** PROVIDED DATA follows **

Definition get_weather_brief (icao : string) : M unit :=
  logging_info ("Fetching weather briefing for " ++ str_upper w icao ++ "...") ;;
  metar <- get_metar icao ;;
  taf <- get_taf icao ;;
  decoded_metar <- decode_metar metar ;;
  let message : dict :=
    [("metar", metar); ("taf", taf); ("decoded_metar", decoded_metar)] in
  print (String LF "*Weather Brief for " ++ str_upper w icao ++ "*" ++ String LF "") ;;
  print ("*METAR:*" ++ String LF metar) ;;
  print (String LF "*TAF:*" ++ String LF taf) ;;
  print (String LF "*Decoded METAR:*" ++ String LF decoded_metar) ;;
  send_to_slack message icao.

End Program.

(** A run from a fresh process: what it returns and what it emitted. *)
Definition initial (hook : option string) : State := mkState hook [].

Definition run {A} (m : M A) (hook : option string) : result A * list event :=
  let '(r, st) := m (initial hook) in (r, trace st).

(** ** Notions used to state the properties *)

(** The state after some more events, globals untouched. *)
Definition extend (st : State) (evs : list event) : State :=
  mkState (SLACK_WEBHOOK_URL st) (trace st ++ evs).

(** Two runs of [m] agree: the same result and the same events emitted,
    each on top of its own history. *)
Definition same_outcome {A} (m : M A) (st1 st2 : State) : Prop :=
  exists r evs, m st1 = (r, extend st1 evs) /\ m st2 = (r, extend st2 evs).

(** [m] reads nothing but the webhook global and only appends events. *)
Definition stateless {A} (m : M A) : Prop :=
  forall hook, exists r evs,
    forall tr, m (mkState hook tr) = (r, mkState hook (tr ++ evs)).

(** A failure that [get_taf] handles: the placeholder, and one error record
    after the request. *)
Definition taf_failure (icao : string) (st : State) (msg : string)
    : result string * State :=
  (Ok "TAF data not available.",
   extend st [EvGet (taf_url icao);
              EvLogError ("Error fetching/parsing TAF: " ++ msg)]).

(** The [except] clauses of the two fetchers and of the notifier. *)
Definition request_failure (e : exn) : bool := isinstance e RequestException.

Definition taf_failure_caught (e : exn) : bool :=
  isinstance e RequestException || isinstance e ParseError.


(** No request was recorded. *)
Definition is_request (ev : event) : bool :=
  match ev with EvGet _ | EvPost _ _ => true | _ => false end.

(** Four uppercase letters followed by one newline. *)
Definition four_uppercase_newline (s : string) : bool :=
  match s with
  | String a (String b (String c (String d (String e EmptyString)))) =>
      is_upper a && is_upper b && is_upper c && is_upper d && Ascii.eqb e LF
  | _ => false
  end.

(** Document order, following the words of the specification: walk the tree
    in pre-order and keep each [inner] element whose parent is an [outer]
    element.  [under] tells whether the parent of [e] is one. *)
Fixpoint doc_walk (outer inner : string) (under : bool) (e : ET.Element)
    : list ET.Element :=
  match e with
  | ET.Elem t _ cs =>
      (if under && String.eqb t inner then [e] else [])
      ++ flat_map (doc_walk outer inner (String.eqb t outer)) cs
  end.

(** The [text] children of the [TAF] elements below the root, in document
    order. *)
Definition doc_taf_texts (root : ET.Element) : list ET.Element :=
  flat_map (doc_walk "TAF" "text" false) (ET.children root).

(** No element tagged [t] in the subtree of [e]. *)
Fixpoint tag_free (t : string) (e : ET.Element) : bool :=
  match e with
  | ET.Elem t' _ cs => negb (String.eqb t' t) && forallb (tag_free t) cs
  end.

(** No element tagged [t] lies inside another one. *)
Fixpoint unnested (t : string) (e : ET.Element) : bool :=
  match e with
  | ET.Elem t' _ cs =>
      if String.eqb t' t then forallb (tag_free t) cs
      else forallb (unnested t) cs
  end.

** End of PROVIDED DATA **

(WORK INSTRUCTIONS): From the records above, give again exactly the lines running from the line with "String LF taf) ;;" to the line with "let '(r, st)", inclusive.

(TASK ANSWER):
  print (String LF "*TAF:*" ++ String LF taf) ;;
  print (String LF "*Decoded METAR:*" ++ String LF decoded_metar) ;;
  send_to_slack message icao.

End Program.

(** A run from a fresh process: what it returns and what it emitted. *)
Definition initial (hook : option string) : State := mkState hook [].

Definition run {A} (m : M A) (hook : option string) : result A * list event :=
  let '(r, st) := m (initial hook) in (r, trace st).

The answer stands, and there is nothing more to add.